The long-term goals of our research are to understand how the information encoded in the DNA of plant and animal genomes is controlled by epigenetic processes, how the epigenome is altered by the surrounding environment, and to develop molecular tools for precision epigenome engineering.
By modulating accessibility to the information encoded in the genome, epigenetic modifications can affect gene activation and repression to execute distinct transcriptional programs and impart a heritable state of transcriptional activity. We use advanced DNA sequencing, molecular, genetic and computational techniques to generate whole-genome high resolution maps of epigenetic modifications in a diverse range of complex multicellular organisms, including plants, humans, mice, and eusocial insects. Through these studies we aim to elucidate the mechanistic underpinnings of how the epigenome is established and dynamically modified, and how it affects the cellular readout of the underlying genetic information.

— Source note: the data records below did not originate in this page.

(** * Lightdash Terraform provider: the project and personal-access-token
      reconcilers

    A shallow embedding of

    - [internal/lightdash/models/project.go] (request and response records
      and their JSON field tags),
    - [internal/lightdash/api] ([CreateProjectV1], [UpdateProjectV1],
      [CreatePersonalAccessTokenV1], [ListPersonalAccessTokensV1]),
    - [internal/provider/resource_lightdash_project.go], which holds two
      listings of the project resource: the first (lines 1-452) has an
      inline [warehouse_connection], an [Update] that always fails and a
      [Delete] that only warns; the second (lines 453-905) has
      [ImportState], a patching [Update] and a remote [Delete].  They are
      embedded as the modules [ImmutableProject] and [PatchableProject],
    - the personal access token resource ([Create]) and the
      [lightdash_personal_access_tokens] data source ([Read]).

    Go strings are byte strings: [string].  A Go [(T, error)] result is a
    [result T]; an error is its message.  A nilable pointer is an [option].
    Calls that leave the process (the HTTP round trip, and the client
    methods [GetProjectV1] and [DeleteProjectV1], which are kept abstract)
    are events of a small free monad, so that "performs no remote call" is
    a statement about the program itself and not about one particular
    server. *)

From Stdlib Require Import String Ascii List Bool ZArith Lia.
From Stdlib Require Import Permutation Sorted.
Import ListNotations.
Local Open Scope string_scope.
Local Open Scope list_scope.

Set Implicit Arguments.

(* ------------------------------------------------------------------ *)
(** ** Go results *)

Definition error := string.

Inductive result (A : Type) : Type :=
| Ok (a : A)
| Err (e : error).
Arguments Ok {A} a.
Arguments Err {A} e.

(* ------------------------------------------------------------------ *)
(** ** Terraform plugin framework values *)

(** [types.String]: null, unknown or a known value. *)
Inductive tfString : Type :=
| StringNull
| StringUnknown
| StringValue (s : string).
Lemma split_step_val_start (i : Z) (d : datetime) (s : split_indices) :
  val_start_index (step i d s) =
  if ge d b1 && (train_start_index s =? -1) then val_start_index s
  else if ge d b2 && (train_end_index s =? -1) then val_start_index s
  else if ge d b3 && (val_start_index s =? -1) then i
  else val_start_index s.
Proof. destruct s; simpl. split_step_cases. Qed.

Lemma split_step_val_end (i : Z) (d : datetime) (s : split_indices) :
  val_end_index (step i d s) =
  if ge d b1 && (train_start_index s =? -1) then val_end_index s
  else if ge d b2 && (train_end_index s =? -1) then val_end_index s
  else if ge d b3 && (val_start_index s =? -1) then val_end_index s
  else if ge d b4 && (val_end_index s =? -1) then i
  else val_end_index s.
Proof. destruct s; simpl. split_step_cases. Qed.

Ltac eqb_props :=
  repeat match goal with
  | H : (_ =? _) = true |- _ => apply Z.eqb_eq in H
  | H : (_ =? _) = false |- _ => apply Z.eqb_neq in H
  end.

Hypothesis train_end_after_start : ge b2 b1 = true.
Hypothesis val_start_after_train_end : ge b3 b2 = true.
Hypothesis val_end_after_start : ge b4 b3 = true.

(** Where a date lies among the ordered boundaries. *)
Lemma date_level (d : datetime) :
  (ge d b1 = false /\ ge d b2 = false /\ ge d b3 = false /\ ge d b4 = false)
  \/ (ge d b1 = true /\ ge d b2 = false /\ ge d b3 = false
      /\ ge d b4 = false)
  \/ (ge d b1 = true /\ ge d b2 = true /\ ge d b3 = false /\ ge d b4 = false)
  \/ (ge d b1 = true /\ ge d b2 = true /\ ge d b3 = true /\ ge d b4 = false)
  \/ (ge d b1 = true /\ ge d b2 = true /\ ge d b3 = true /\ ge d b4 = true).
Proof.
  pose proof (fun H => ge_trans d b2 b1 H train_end_after_start) as I1.
  pose proof (fun H => ge_trans d b3 b2 H val_start_after_train_end) as I2.
  pose proof (fun H => ge_trans d b4 b3 H val_end_after_start) as I3.
  destruct (ge d b1), (ge d b2), (ge d b3), (ge d b4);
    auto 10; exfalso;
    try specialize (I1 eq_refl); try specialize (I2 eq_refl);
    try specialize (I3 eq_refl); discriminate.
Qed.

Ltac step_cases d :=
  rewrite ?split_step_train_start, ?split_step_train_end,
    ?split_step_val_start, ?split_step_val_end;
  destruct (date_level d)
    as [(G1 & G2 & G3 & G4) | [(G1 & G2 & G3 & G4) | [(G1 & G2 & G3 & G4)
       | [(G1 & G2 & G3 & G4) | (G1 & G2 & G3 & G4)]]]];
  rewrite ?G1, ?G2, ?G3, ?G4; cbn [andb];
  repeat match goal with
  | |- context [?x =? -1] => destruct (x =? -1) eqn:?
  end;
  cbn [andb]; eqb_props.

(** With ordered boundaries the indices are found in order: an index
    is set only after the previous one, at a later row. *)
Lemma split_scan_order (k : nat) :
  (-1 <= train_start_index (scan k) < Z.of_nat k
   /\ -1 <= train_end_index (scan k) < Z.of_nat k
   /\ -1 <= val_start_index (scan k) < Z.of_nat k
   /\ -1 <= val_end_index (scan k) < Z.of_nat k)
  /\ (train_end_index (scan k) <> -1 ->
      train_start_index (scan k) <> -1
      /\ train_start_index (scan k) < train_end_index (scan k))
  /\ (val_start_index (scan k) <> -1 ->
      train_end_index (scan k) <> -1
      /\ train_end_index (scan k) < val_start_index (scan k))
  /\ (val_end_index (scan k) <> -1 ->
      val_start_index (scan k) <> -1
      /\ val_start_index (scan k) < val_end_index (scan k)).
Proof.
  induction k as [| k IH].
  - cbn. lia.
  - rewrite split_scan_succ. destruct (nth_error ds k) as [d |]; [| lia].
    step_cases d; clear G1 G2 G3 G4; lia.
Qed.

(** [train_start_index] is the first row on or after the start of the
    training range, when there is one. *)
Lemma split_scan_train_start (k : nat) :
  (train_start_index (scan k) = -1 ->
   forall j d, 0 <= j < Z.of_nat k -> date_at ds j = Some d ->
     ge d b1 = false)
  /\ (train_start_index (scan k) <> -1 ->
      (exists d, date_at ds (train_start_index (scan k)) = Some d
         /\ ge d b1 = true)
      /\ forall j d, 0 <= j < train_start_index (scan k) ->
           date_at ds j = Some d -> ge d b1 = false).
Proof.
  induction k as [| k [IHnone IHsome]].
  - cbn. split; [intros _ j d Hj; lia | intros H; contradiction].
  - rewrite split_scan_succ. destruct (nth_error ds k) as [d |] eqn:Ed.
    + rewrite split_step_train_start.
      destruct (ge d b1) eqn:G;
        destruct (train_start_index (scan k) =? -1) eqn:E;
        cbn [andb]; eqb_props.
      * split; [intros H; lia | intros _]. split.
        -- exists d. rewrite date_at_of_nat. auto.
        -- intros j dj Hj Hdj. apply (IHnone E j dj); [lia | exact Hdj].
      * split; [intros H; contradiction | exact IHsome].
      * split; [| intros H; contradiction].
        intros _ j dj Hj Hdj.
        destruct (Z.eq_dec j (Z.of_nat k)) as [-> | Hne].
        -- rewrite date_at_of_nat in Hdj. congruence.
        -- apply (IHnone E j dj); [lia | exact Hdj].
      * split; [intros H; contradiction | exact IHsome].
    + split; [| exact IHsome].
      intros H j dj Hj Hdj.
      destruct (Z.eq_dec j (Z.of_nat k)) as [-> | Hne].
      * rewrite date_at_of_nat in Hdj. congruence.
      * apply (IHnone H j dj); [lia | exact Hdj].
Qed.

(** [train_end_index] is the first row, other than the row of
    [train_start_index], on or after the end of the training range. *)
Lemma split_scan_train_end (k : nat) :
  (train_end_index (scan k) = -1 ->
   forall j d, 0 <= j < Z.of_nat k -> j <> train_start_index (scan k) ->
     date_at ds j = Some d -> ge d b2 = false)
  /\ (train_end_index (scan k) <> -1 ->
      (exists d, date_at ds (train_end_index (scan k)) = Some d
         /\ ge d b2 = true)
      /\ forall j d, 0 <= j < train_end_index (scan k) ->
           j <> train_start_index (scan k) ->
           date_at ds j = Some d -> ge d b2 = false).
Proof.
  induction k as [| k [IHnone IHsome]].
  - cbn. split; [intros _ j d Hj; lia | intros H; contradiction].
  - rewrite split_scan_succ. destruct (nth_error ds k) as [d |] eqn:Ed.
    + rewrite split_step_train_start, split_step_train_end.
      destruct (ge d b1 && (train_start_index (scan k) =? -1)) eqn:C1.
      * apply andb_prop in C1. destruct C1 as [G1 E1]. eqb_props.
        split.
        -- intros H j dj Hj Hne Hdj.
           apply (IHnone H j dj); [lia | lia | exact Hdj].
        -- intros H. destruct (IHsome H) as [Hd Hbefore].
           split; [exact Hd |].
           intros j dj Hj Hne Hdj.
           apply (Hbefore j dj); [lia | lia | exact Hdj].
      * destruct (ge d b2) eqn:G2;
          destruct (train_end_index (scan k) =? -1) eqn:E2;
          cbn [andb]; eqb_props.
        -- split; [intros H; lia | intros _]. split.
           ++ exists d. rewrite date_at_of_nat. auto.
           ++ intros j dj Hj Hne Hdj.
              apply (IHnone E2 j dj); [lia | exact Hne | exact Hdj].
        -- split; [intros H; contradiction | exact IHsome].
        -- split; [| intros H; contradiction].
           intros _ j dj Hj Hne Hdj.
           destruct (Z.eq_dec j (Z.of_nat k)) as [-> | Hnk].
           ++ rewrite date_at_of_nat in Hdj. congruence.
           ++ apply (IHnone E2 j dj); [lia | exact Hne | exact Hdj].
        -- split; [intros H; contradiction | exact IHsome].
    + split; [| exact IHsome].
      intros H j dj Hj Hne Hdj.
      destruct (Z.eq_dec j (Z.of_nat k)) as [-> | Hnk].
      * rewrite date_at_of_nat in Hdj. congruence.
      * apply (IHnone H j dj); [lia | exact Hne | exact Hdj].
Qed.

(** The row of [val_start_index] is on or after the start of the
    validation range. *)
Lemma split_scan_val_start (k : nat) :
  val_start_index (scan k) <> -1 ->
  exists d, date_at ds (val_start_index (scan k)) = Some d
    /\ ge d b3 = true.
Proof.
  induction k as [| k IH].
  - cbn. intros H; contradiction.
  - rewrite split_scan_succ. destruct (nth_error ds k) as [d |] eqn:Ed;
      [| exact IH].
    rewrite split_step_val_start.
    destruct (ge d b1 && (train_start_index (scan k) =? -1));
      [exact IH |].
    destruct (ge d b2 && (train_end_index (scan k) =? -1)); [exact IH |].
    destruct (ge d b3 && (val_start_index (scan k) =? -1)) eqn:C3;
      [| exact IH].
    intros _. apply andb_prop in C3. destruct C3 as [G3 _].
    exists d. rewrite date_at_of_nat. auto.
Qed.
(** [sub in s] *)
Fixpoint contains (sub s : string) : bool :=
  String.prefix sub s ||
  match s with
  | EmptyString => false
  | String _ s' => contains sub s'
  end.

(** [sep.join(l)] *)
Definition join (sep : string) (l : list string) : string := String.concat sep l.

(** [s.lower()] on the letters A to Z, the only capitals of the registry's
    names. *)
Definition lower_char (c : ascii) : ascii :=
  let n := nat_of_ascii c in
  if ((65 <=? n) && (n <=? 90))%nat then ascii_of_nat (n + 32) else c.

Fixpoint lower (s : string) : string :=
  match s with
  | EmptyString => EmptyString
  | String c s' => String (lower_char c) (lower s')
  end.

(** The value of a digit in a base up to 36. *)
Definition digit_value (base : Z) (c : ascii) : option Z :=
  let n := Z.of_nat (nat_of_ascii c) in
  let d := if ((48 <=? n) && (n <=? 57))%Z then Some (n - 48)
           else if ((97 <=? n) && (n <=? 122))%Z then Some (n - 87)
           else if ((65 <=? n) && (n <=? 90))%Z then Some (n - 55)
           else None in
  match d with
  | Some v => if (v <? base)%Z then Some v else None
  | None => None
  end.

(** Digits with single underscores between them: at least one digit, no
    underscore first, last or doubled. [prev] tells that the character just
    read was a digit. *)
Fixpoint digits (base : Z) (s : string) (acc : Z) (prev : bool) : option Z :=
  match s with
  | EmptyString => if prev then Some acc else None
  | String c s' =>
      if Ascii.eqb c "_" then (if prev then digits base s' acc false else None)
      else match digit_value base c with
           | Some d => digits base s' (acc * base + d) true
           | None => None
           end
  end.

Definition signed (body : string → option Z) (s : string) : option Z :=
  match s with
  | String "-" s' => Z.opp <$> body s'
  | String "+" s' => body s'
  | _ => body s
  end.

(** The digits of a numeral, its underscores left out. *)
Fixpoint count_digits (s : string) : nat :=
  match s with
  | EmptyString => 0
  | String c s' => if Ascii.eqb c "_" then count_digits s' else S (count_digits s')
  end.

(** [sys.get_int_max_str_digits()], as the interpreter starts. *)
Definition max_str_digits : nat := 4300.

Developing a comprehensive understanding of how the cell utilizes the epigenome is essential in order to both understand the critical roles it plays in eukaryotic development and stress response, and to develop effective strategies to remedy its disruption in disease states.
Our research is generously supported by funding from the Australian Research Council, the National Health and Medical Research Council, the National Institutes of Health, the Raine Medical Research Foundation, The University of Western Australia, and the Western Australian and Australian governments.